(* ===== verification/MainOpts.v ===== *)
(** * The command line and the entry of the mount table ([fuse/hsfs_main.c])

    Options of the map become flags and options for libfuse, the others are
    passed on in [udata].  libfuse and [getopt_long] are parameters. *)

From S2P Require Import Prelude Bitops Hash Proto World Icache IcacheFacts Blocks Rpc Mntent Lock Mtab Options.

(** ** The map of options *)

Definition MS_RDONLY : Z := 1.
Definition MS_NOSUID : Z := 2.
Definition MS_NODEV : Z := 4.
Definition MS_NOEXEC : Z := 8.
Definition MS_SYNCHRONOUS : Z := 16.
Definition MS_REMOUNT : Z := 32.
Definition MS_MANDLOCK : Z := 64.
Definition MS_DIRSYNC : Z := 128.
Definition MS_NOATIME : Z := 1024.
Definition MS_NODIRATIME : Z := 2048.
Definition MS_BIND : Z := 4096.
Definition MS_REC : Z := 16384.
Definition MS_SILENT : Z := 32768.
Definition MS_DUMMY : Z := 0.
Definition MS_USERS : Z := 0x40000000.
Definition MS_USER : Z := 0x20000000.

Record opt_map_entry := mk_om {
  nfs_opt : string; om_skip : bool; om_inv : bool; om_mask : Z; om_fuse_opt : option string }.

(** The table of the source with the entries of the C library's flags; there is
    no MS_NOSUB. *)
Definition opt_map : list opt_map_entry := [
  mk_om "defaults" false false 0 None;
  mk_om "ro" true false MS_RDONLY (Some "ro");
  mk_om "rw" true true MS_RDONLY (Some "rw");
  mk_om "exec" false true MS_NOEXEC (Some "exec");
  mk_om "noexec" false false MS_NOEXEC (Some "noexec");
  mk_om "suid" false true MS_NOSUID (Some "suid");
  mk_om "nosuid" false false MS_NOSUID (Some "nosuid");
  mk_om "dev" false true MS_NODEV (Some "dev");
  mk_om "nodev" false false MS_NODEV (Some "nodev");
  mk_om "sync" false false MS_SYNCHRONOUS (Some "sync");
  mk_om "async" false true MS_SYNCHRONOUS (Some "async");
  mk_om "dirsync" false false MS_DIRSYNC (Some "dirsync");
  mk_om "remount" false false MS_REMOUNT None;
  mk_om "bind" false false MS_BIND None;
  mk_om "rbind" false false (Z.lor MS_BIND MS_REC) None;
  mk_om "auto" false false MS_DUMMY None;
  mk_om "noauto" false false MS_DUMMY None;
  mk_om "users" false false MS_USERS (Some "allow_other");
  mk_om "nousers" false true MS_USERS (Some "allow_root");
  mk_om "user" false false MS_USER (Some "allow_other");
  mk_om "nouser" false true MS_USER (Some "allow_root");
  mk_om "owner" false false MS_DUMMY None;
  mk_om "noowner" false false MS_DUMMY None;
  mk_om "group" false false MS_DUMMY None;
  mk_om "nogroup" false false MS_DUMMY None;
  mk_om "_netdev" false false MS_DUMMY None;
  mk_om "comment" false false MS_DUMMY None;
  mk_om "quiet" false false MS_SILENT None;
  mk_om "loud" false true MS_SILENT None;
  mk_om "mand" false false MS_MANDLOCK None;
  mk_om "nomand" false true MS_MANDLOCK None;
  mk_om "loop" true false MS_DUMMY None;
  mk_om "atime" false true MS_NOATIME (Some "atime");
  mk_om "noatime" false false MS_NOATIME (Some "noatime");
  mk_om "diratime" false true MS_NODIRATIME None;
  mk_om "nodiratime" false false MS_NODIRATIME None ]%string.

(** ** libfuse *)

Class FuseLib := {
  fuse_args : Type;
  fuse_opt_add_opt : fuse_args -> list Z -> Z * fuse_args;
  fuse_opt_add_arg : fuse_args -> list Z -> Z * fuse_args;
  is_lib_option : list Z -> bool;
  fuse_daemonize : bool -> Z }.

Section CmdLine.
Context `{F : FuseLib}.

Definition hsi_fuse_add_opt (args : fuse_args) (opt : list Z) : Z * fuse_args :=
  fuse_opt_add_opt args opt.

(** The loop over the map: the entry of the option, or that libfuse knows it, or
    neither.  libfuse is asked at each entry that is not the one. *)
Inductive om_find := om_entry (om : opt_map_entry) | om_lib | om_none.

Fixpoint find_om (opt : list Z) (l : list opt_map_entry) : om_find :=
  match l with
  | [] => om_none
  | om :: l =>
      if named opt (nfs_opt om) then om_entry om
      else if is_lib_option opt then om_lib
      else find_om opt l
  end.

Definition apply_mask (om : opt_map_entry) (flags : Z) : Z :=
  if om_inv om then Z.ldiff flags (om_mask om) else Z.lor flags (om_mask om).

(** The part after the loop: [len] is the size of the buffer and a [size_t].
    [None] when a string is written past the end of it. *)
Definition strcat_n (size : Z) (s t : list Z) : option (list Z) :=
  if zlen s + zlen t <? size then Some (s ++ t) else None.

Definition add_extra (opt extra_opts : list Z) (size : Z) : option (list Z) :=
  let len := u64 (size - zlen extra_opts) in
  let len1 := match extra_opts with [] => len | _ => u64 (len - 1) end in
  match (match extra_opts with
         | [] => Some []
         | _ => if 0 <? len1 then strcat_n size extra_opts [COMMA] else Some extra_opts
         end) with
  | None => None
  | Some extra =>
      if 0 <? u64 (len1 - zlen opt) then strcat_n size extra opt else Some extra
  end.

Record pstate := mk_ps { ps_flags : Z; ps_args : fuse_args; ps_udata : list Z }.

Definition hsi_parse_opt (opt : list Z) (len : Z) (s : pstate) : option pstate :=
  match find_om opt opt_map with
  | om_entry om =>
      match om_fuse_opt om with
      | Some f => Some (mk_ps (apply_mask om (ps_flags s))
                         (hsi_fuse_add_opt (ps_args s) (bytes_of f)).2 (ps_udata s))
      | None => Some s
      end
  | om_lib => Some (mk_ps (ps_flags s) (hsi_fuse_add_opt (ps_args s) opt).2 (ps_udata s))
  | om_none =>
      match add_extra opt (ps_udata s) len with
      | Some u => Some (mk_ps (ps_flags s) (ps_args s) u)
      | None => None
      end
  end.

Fixpoint parse_opt_list (len : Z) (items : list (list Z)) (s : pstate) : option pstate :=
  match items with
  | [] => Some s
  | opt :: items =>
      match hsi_parse_opt opt len s with
      | Some s => parse_opt_list len items s
      | None => None
      end
  end.

(** The flags, the arguments and [udata], which stays NULL without options. *)
Definition hsi_parse_opts (options : option (list Z)) (flags : Z) (args : fuse_args) :
    option (Z * fuse_args * option (list Z)) :=
  match options with
  | None => Some (flags, args, None)
  | Some opts =>
      match parse_opt_list (zlen opts + 1) (opt_items false [] opts) (mk_ps flags args []) with
      | Some s => Some (ps_flags s, ps_args s, Some (ps_udata s))
      | None => None
      end
  end.

(** What [getopt_long] returns, one after the other. *)
Inductive cl_opt := cl_r | cl_v | cl_V | cl_w | cl_f | cl_n | cl_o (optarg : list Z) | cl_h | cl_other.

Record clstate := mk_cls {
  cls_flags : Z; cls_verbose : Z; cls_fg : bool; cls_nomtab : bool; cls_tdata : option (list Z) }.

(** [None] when the process exits, with 0, after the version or the usage. *)
Fixpoint read_cl (l : list cl_opt) (s : clstate) : option clstate :=
  match l with
  | [] => Some s
  | c :: l =>
      match c with
      | cl_r => read_cl l (mk_cls (Z.lor (cls_flags s) MS_RDONLY) (cls_verbose s) (cls_fg s) (cls_nomtab s) (cls_tdata s))
      | cl_v => read_cl l (mk_cls (cls_flags s) (cls_verbose s + 1) (cls_fg s) (cls_nomtab s) (cls_tdata s))
      | cl_w => read_cl l (mk_cls (Z.ldiff (cls_flags s) MS_RDONLY) (cls_verbose s) (cls_fg s) (cls_nomtab s) (cls_tdata s))
      | cl_f => read_cl l (mk_cls (cls_flags s) (cls_verbose s) true (cls_nomtab s) (cls_tdata s))
      | cl_n => read_cl l (mk_cls (cls_flags s) (cls_verbose s) (cls_fg s) true (cls_tdata s))
      | cl_o t => read_cl l (mk_cls (cls_flags s) (cls_verbose s) (cls_fg s) (cls_nomtab s) (Some t))
      | cl_V | cl_h | cl_other => None
      end
  end.

(** How [hsi_parse_cmdline] ends. *)
Inductive cl_end :=
  | cl_exit                                  (* exit(0) *)
  | cl_undef                                 (* a buffer overflows *)
  | cl_ret (ret : Z) (s : clstate) (args : fuse_args) (udata : option (list Z)).

Definition subtype_size : Z := 4096.

(** [more]: whether arguments are left after the options ([optind != argc]). *)
Definition hsi_parse_cmdline (opts : list cl_opt) (more : bool) (progname : list Z) (flags : Z)
    (args : fuse_args) : cl_end :=
  match read_cl opts (mk_cls flags 0 false false None) with
  | None => cl_exit
  | Some s =>
      if more then cl_exit
      else
        let subtype := bytes_of "-osubtype=" ++ progname in
        if subtype_size <=? zlen subtype then cl_undef
        else
          let '(r, args) := fuse_opt_add_arg args subtype in
          if negb (r =? 0) then cl_ret r s args None
          else
            let mode := if flag (cls_flags s) MS_RDONLY then "ro"%string else "rw"%string in
            let '(r, args) := hsi_fuse_add_opt args (bytes_of mode) in
            if negb (r =? 0) then cl_ret r s args None
            else match hsi_parse_opts (cls_tdata s) (cls_flags s) args with
            | None => cl_undef
            | Some (flags, args, udata) =>
                cl_ret (fuse_daemonize (cls_fg s))
                  (mk_cls flags (cls_verbose s) (cls_fg s) (cls_nomtab s) (cls_tdata s)) args udata
            end
  end.
End CmdLine.

(** ** The entry in the mount table *)

(** The loop of [hsi_fix_opts_string]. *)
Fixpoint fix_loop (l : list opt_map_entry) (flags : Z) (new_opts : list Z) : list Z :=
  match l with
  | [] => new_opts
  | om :: l =>
      if om_skip om || om_inv om || (om_mask om =? 0) || negb (Z.land flags (om_mask om) =? om_mask om)
      then fix_loop l flags new_opts
      else fix_loop l (Z.ldiff flags (om_mask om)) (new_opts ++ [COMMA] ++ bytes_of (nfs_opt om))
  end.

(** [pw_name] is what [getpwuid(getuid())] gives. *)
Definition hsi_fix_opts_string (pw_name : option (list Z)) (flags : Z) (extra_opts : option (list Z)) : list Z :=
  let new_opts := bytes_of (if flag flags MS_RDONLY then "ro" else "rw")%string in
  let new_opts := if flag flags MS_USER then
                    match pw_name with Some n => new_opts ++ bytes_of ",user=" ++ n | None => new_opts end
                  else new_opts in
  let new_opts := fix_loop opt_map flags new_opts in
  match extra_opts with
  | Some (c :: e) => new_opts ++ [COMMA] ++ (c :: e)
  | _ => new_opts
  end.

Section Table.
Context `{S : SysEnv}.

(** [setmntent(MOUNTED, "a+")] makes the file when it is not there; [addmntent]
    of the C library writes the line that [nfs_addmntent] writes, and flushes
    it. *)
Definition hsi_add_mtab (nomtab : bool) (pw_name : option (list Z))
    (spec mount_point fstype : list Z) (flags : Z) (opts : option (list Z)) : X Z :=
  if nomtab then xret 0
  else
    let ment := mk_mntent spec mount_point fstype (hsi_fix_opts_string pw_name flags opts) 0 0 in
    if flag flags MS_REMOUNT then do^ update_mtab mount_point (Some ment) in xret 0
    else
      do^ lock_mtab_x in
      let^ fails := ask (sys_fails (FOPEN MOUNTED)) in
      let^ res := (if (fails : bool) then xret 1
                   else
                     let^ t := xget in
                     let old := default [] (mt_files t MOUNTED) in
                     let^ cut := ask fprintf_fails in
                     match cut with
                     | Some k =>
                         do^ put_file MOUNTED (Some (old ++ take k (mntent_line ment))) in xret 1
                     | None => do^ put_file MOUNTED (Some (old ++ mntent_line ment)) in xret 0
                     end) in
      do^ unlock_mtab_x in
      xret res.

Definition hsi_del_mtab (nomtab : bool) (node : list Z) : X Z :=
  if nomtab then xret 0 else do^ update_mtab node None in xret 0.
End Table.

EXERCISE DIRECTIONS: Beginning with the first line of the entries, repeat each line exactly until you have reproduced the one containing "passed on in", and add nothing further.

SOLUTION:
(* ===== verification/MainOpts.v ===== *)
(** * The command line and the entry of the mount table ([fuse/hsfs_main.c])

    Options of the map become flags and options for libfuse, the others are
    passed on in [udata].  libfuse and [getopt_long] are parameters. *)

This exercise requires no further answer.